(WHAT IS REQUIRED): One part of the entries below is wanted: the lines from the one containing "Obj (cls o) (parent o) (is_def o) f" through the one containing "Inductive exn : Set". Write those out exactly and nothing else.

(INPUT RECORDS):
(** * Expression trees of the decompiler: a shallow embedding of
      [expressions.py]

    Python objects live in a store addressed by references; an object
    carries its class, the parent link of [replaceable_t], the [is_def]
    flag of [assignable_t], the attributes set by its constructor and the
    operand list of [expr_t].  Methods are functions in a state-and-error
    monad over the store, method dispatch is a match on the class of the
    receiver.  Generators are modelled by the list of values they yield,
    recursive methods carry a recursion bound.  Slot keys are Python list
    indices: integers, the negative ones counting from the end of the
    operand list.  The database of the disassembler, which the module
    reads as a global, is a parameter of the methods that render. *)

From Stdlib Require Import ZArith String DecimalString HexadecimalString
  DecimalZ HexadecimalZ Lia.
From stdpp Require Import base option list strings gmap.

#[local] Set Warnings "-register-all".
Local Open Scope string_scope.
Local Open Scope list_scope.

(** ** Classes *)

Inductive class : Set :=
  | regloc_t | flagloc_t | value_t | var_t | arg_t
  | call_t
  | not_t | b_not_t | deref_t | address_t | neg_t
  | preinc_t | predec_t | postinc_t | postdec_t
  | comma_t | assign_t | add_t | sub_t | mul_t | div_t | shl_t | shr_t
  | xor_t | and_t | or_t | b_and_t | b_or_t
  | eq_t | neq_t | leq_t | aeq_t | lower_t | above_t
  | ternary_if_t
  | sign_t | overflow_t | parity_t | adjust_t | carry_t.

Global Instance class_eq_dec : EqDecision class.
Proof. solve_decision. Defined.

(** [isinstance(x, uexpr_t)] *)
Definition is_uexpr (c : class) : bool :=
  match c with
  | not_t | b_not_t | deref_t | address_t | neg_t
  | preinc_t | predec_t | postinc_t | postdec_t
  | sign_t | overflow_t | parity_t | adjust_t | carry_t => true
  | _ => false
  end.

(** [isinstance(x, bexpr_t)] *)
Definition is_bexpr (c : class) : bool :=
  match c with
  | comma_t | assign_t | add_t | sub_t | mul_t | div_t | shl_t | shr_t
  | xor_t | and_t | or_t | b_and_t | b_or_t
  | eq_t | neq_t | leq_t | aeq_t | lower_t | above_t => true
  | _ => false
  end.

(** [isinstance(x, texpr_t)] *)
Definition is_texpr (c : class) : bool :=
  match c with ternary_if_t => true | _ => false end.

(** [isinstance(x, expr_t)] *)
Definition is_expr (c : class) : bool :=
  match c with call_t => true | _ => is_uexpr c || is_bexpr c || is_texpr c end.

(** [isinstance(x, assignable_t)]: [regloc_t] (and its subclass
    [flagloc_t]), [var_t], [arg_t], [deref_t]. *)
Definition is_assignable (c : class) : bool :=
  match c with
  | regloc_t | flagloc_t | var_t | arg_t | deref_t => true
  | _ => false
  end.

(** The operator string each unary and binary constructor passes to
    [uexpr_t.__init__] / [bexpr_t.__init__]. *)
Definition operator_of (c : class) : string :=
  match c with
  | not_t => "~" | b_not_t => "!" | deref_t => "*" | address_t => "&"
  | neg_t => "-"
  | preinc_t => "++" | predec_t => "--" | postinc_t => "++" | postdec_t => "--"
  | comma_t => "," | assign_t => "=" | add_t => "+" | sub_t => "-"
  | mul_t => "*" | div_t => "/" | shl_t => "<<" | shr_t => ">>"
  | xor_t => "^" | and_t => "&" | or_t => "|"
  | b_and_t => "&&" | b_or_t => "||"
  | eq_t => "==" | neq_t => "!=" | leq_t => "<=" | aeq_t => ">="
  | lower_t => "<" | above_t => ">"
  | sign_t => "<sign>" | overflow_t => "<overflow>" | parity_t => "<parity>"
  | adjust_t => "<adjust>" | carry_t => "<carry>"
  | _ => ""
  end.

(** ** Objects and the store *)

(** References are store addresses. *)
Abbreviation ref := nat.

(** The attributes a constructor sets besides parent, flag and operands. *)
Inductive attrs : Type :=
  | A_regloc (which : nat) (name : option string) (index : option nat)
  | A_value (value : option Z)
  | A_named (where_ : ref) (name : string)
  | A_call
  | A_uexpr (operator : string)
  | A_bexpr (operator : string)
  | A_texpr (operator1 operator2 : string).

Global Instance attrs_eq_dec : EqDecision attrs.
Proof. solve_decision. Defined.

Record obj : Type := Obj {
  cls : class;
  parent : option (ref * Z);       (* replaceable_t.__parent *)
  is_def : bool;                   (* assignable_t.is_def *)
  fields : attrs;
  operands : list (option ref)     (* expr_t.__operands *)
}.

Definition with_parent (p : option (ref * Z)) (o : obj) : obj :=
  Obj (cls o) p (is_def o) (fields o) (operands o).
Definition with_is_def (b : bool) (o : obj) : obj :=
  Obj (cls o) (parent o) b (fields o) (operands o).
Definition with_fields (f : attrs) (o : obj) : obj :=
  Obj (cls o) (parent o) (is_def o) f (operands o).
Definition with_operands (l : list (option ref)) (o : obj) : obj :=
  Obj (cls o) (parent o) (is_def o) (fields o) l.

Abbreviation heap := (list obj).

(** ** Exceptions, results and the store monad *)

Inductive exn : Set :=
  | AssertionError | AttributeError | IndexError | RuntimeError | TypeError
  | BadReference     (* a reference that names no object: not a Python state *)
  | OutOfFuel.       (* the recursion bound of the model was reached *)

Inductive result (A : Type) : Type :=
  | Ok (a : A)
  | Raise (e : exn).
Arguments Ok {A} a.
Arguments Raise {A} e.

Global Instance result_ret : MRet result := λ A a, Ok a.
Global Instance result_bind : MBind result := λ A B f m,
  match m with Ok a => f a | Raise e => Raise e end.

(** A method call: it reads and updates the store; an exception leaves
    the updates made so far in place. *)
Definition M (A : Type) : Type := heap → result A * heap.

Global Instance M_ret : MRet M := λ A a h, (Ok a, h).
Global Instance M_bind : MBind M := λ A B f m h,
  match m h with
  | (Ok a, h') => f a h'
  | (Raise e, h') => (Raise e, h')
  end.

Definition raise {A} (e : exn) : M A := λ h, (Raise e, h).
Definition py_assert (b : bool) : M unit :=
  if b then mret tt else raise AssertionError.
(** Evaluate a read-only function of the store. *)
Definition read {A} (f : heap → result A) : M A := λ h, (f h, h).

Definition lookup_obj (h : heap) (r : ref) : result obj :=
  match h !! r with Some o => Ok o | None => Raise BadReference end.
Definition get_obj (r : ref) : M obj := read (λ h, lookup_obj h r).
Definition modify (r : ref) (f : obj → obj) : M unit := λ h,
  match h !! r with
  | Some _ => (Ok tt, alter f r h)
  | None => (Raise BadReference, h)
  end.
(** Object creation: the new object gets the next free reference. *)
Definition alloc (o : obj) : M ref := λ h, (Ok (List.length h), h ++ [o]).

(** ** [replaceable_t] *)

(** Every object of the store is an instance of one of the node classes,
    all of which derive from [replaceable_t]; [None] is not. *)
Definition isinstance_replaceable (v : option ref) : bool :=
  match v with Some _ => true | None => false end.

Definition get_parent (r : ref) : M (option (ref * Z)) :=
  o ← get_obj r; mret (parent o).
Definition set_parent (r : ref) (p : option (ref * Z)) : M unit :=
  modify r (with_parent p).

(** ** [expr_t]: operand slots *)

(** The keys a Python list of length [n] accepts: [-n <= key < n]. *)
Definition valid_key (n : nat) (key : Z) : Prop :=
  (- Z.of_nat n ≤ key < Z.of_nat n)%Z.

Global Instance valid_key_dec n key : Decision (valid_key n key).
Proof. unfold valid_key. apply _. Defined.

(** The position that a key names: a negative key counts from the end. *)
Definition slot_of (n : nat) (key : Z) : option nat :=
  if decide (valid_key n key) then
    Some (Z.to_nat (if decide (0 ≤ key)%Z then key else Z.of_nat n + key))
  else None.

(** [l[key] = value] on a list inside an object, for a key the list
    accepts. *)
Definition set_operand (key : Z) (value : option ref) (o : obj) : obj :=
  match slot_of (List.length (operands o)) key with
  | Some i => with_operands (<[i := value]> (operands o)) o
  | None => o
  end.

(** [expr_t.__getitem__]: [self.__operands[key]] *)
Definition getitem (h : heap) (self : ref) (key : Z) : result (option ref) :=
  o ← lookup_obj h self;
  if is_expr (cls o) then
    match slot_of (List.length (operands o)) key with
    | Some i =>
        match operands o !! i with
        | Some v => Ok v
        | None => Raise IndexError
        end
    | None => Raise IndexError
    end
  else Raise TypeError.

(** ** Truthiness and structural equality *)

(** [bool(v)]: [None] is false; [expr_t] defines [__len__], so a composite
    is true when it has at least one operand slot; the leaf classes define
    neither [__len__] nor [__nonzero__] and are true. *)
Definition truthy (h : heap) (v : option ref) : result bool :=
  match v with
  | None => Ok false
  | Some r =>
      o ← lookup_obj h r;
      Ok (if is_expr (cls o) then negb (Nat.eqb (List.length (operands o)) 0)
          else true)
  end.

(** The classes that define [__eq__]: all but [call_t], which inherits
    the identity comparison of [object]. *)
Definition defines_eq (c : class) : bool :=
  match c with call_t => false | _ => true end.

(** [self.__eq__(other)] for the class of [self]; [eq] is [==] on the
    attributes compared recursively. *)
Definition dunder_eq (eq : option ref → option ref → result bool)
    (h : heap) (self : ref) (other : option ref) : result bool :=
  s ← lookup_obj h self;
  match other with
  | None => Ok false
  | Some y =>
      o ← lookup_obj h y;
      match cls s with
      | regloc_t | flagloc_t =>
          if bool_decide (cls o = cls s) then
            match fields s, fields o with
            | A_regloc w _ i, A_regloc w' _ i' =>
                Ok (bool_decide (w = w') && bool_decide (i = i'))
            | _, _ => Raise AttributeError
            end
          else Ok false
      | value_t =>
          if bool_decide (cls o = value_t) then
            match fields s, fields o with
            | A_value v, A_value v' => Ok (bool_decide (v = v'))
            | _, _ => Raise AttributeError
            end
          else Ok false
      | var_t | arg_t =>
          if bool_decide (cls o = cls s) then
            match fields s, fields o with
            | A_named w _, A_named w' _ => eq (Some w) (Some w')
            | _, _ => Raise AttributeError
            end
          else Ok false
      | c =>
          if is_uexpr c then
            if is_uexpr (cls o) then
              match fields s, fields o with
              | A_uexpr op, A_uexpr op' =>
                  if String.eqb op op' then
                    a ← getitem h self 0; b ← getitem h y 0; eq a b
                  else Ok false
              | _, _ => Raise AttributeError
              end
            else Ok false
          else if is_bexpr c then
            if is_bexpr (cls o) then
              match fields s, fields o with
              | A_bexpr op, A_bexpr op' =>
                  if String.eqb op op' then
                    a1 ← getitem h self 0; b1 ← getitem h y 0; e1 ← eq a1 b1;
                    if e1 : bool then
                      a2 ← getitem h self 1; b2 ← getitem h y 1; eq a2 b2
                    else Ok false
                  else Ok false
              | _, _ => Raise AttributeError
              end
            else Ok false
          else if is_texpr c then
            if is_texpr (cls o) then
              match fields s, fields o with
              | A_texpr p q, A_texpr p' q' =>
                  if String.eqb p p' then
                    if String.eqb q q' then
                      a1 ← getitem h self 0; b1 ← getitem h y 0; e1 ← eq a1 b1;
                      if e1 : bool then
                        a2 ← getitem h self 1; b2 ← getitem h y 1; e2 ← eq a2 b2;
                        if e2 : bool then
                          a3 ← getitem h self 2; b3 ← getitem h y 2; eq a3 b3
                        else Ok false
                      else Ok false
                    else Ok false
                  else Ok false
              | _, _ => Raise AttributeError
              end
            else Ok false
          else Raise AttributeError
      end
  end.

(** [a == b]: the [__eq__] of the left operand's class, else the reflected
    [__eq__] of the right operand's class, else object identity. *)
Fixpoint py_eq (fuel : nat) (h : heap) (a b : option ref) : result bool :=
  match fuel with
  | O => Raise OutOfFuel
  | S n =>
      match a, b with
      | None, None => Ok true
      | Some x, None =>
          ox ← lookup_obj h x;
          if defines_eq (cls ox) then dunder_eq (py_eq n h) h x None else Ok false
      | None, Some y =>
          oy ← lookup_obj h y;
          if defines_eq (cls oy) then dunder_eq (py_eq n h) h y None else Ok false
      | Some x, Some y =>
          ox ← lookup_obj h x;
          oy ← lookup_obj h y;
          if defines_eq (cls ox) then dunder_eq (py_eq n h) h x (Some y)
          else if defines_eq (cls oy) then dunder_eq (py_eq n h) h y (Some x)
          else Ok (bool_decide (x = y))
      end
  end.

(OUTPUT):
  Obj (cls o) (parent o) (is_def o) f (operands o).
Definition with_operands (l : list (option ref)) (o : obj) : obj :=
  Obj (cls o) (parent o) (is_def o) (fields o) l.

Abbreviation heap := (list obj).

(** ** Exceptions, results and the store monad *)

Inductive exn : Set :=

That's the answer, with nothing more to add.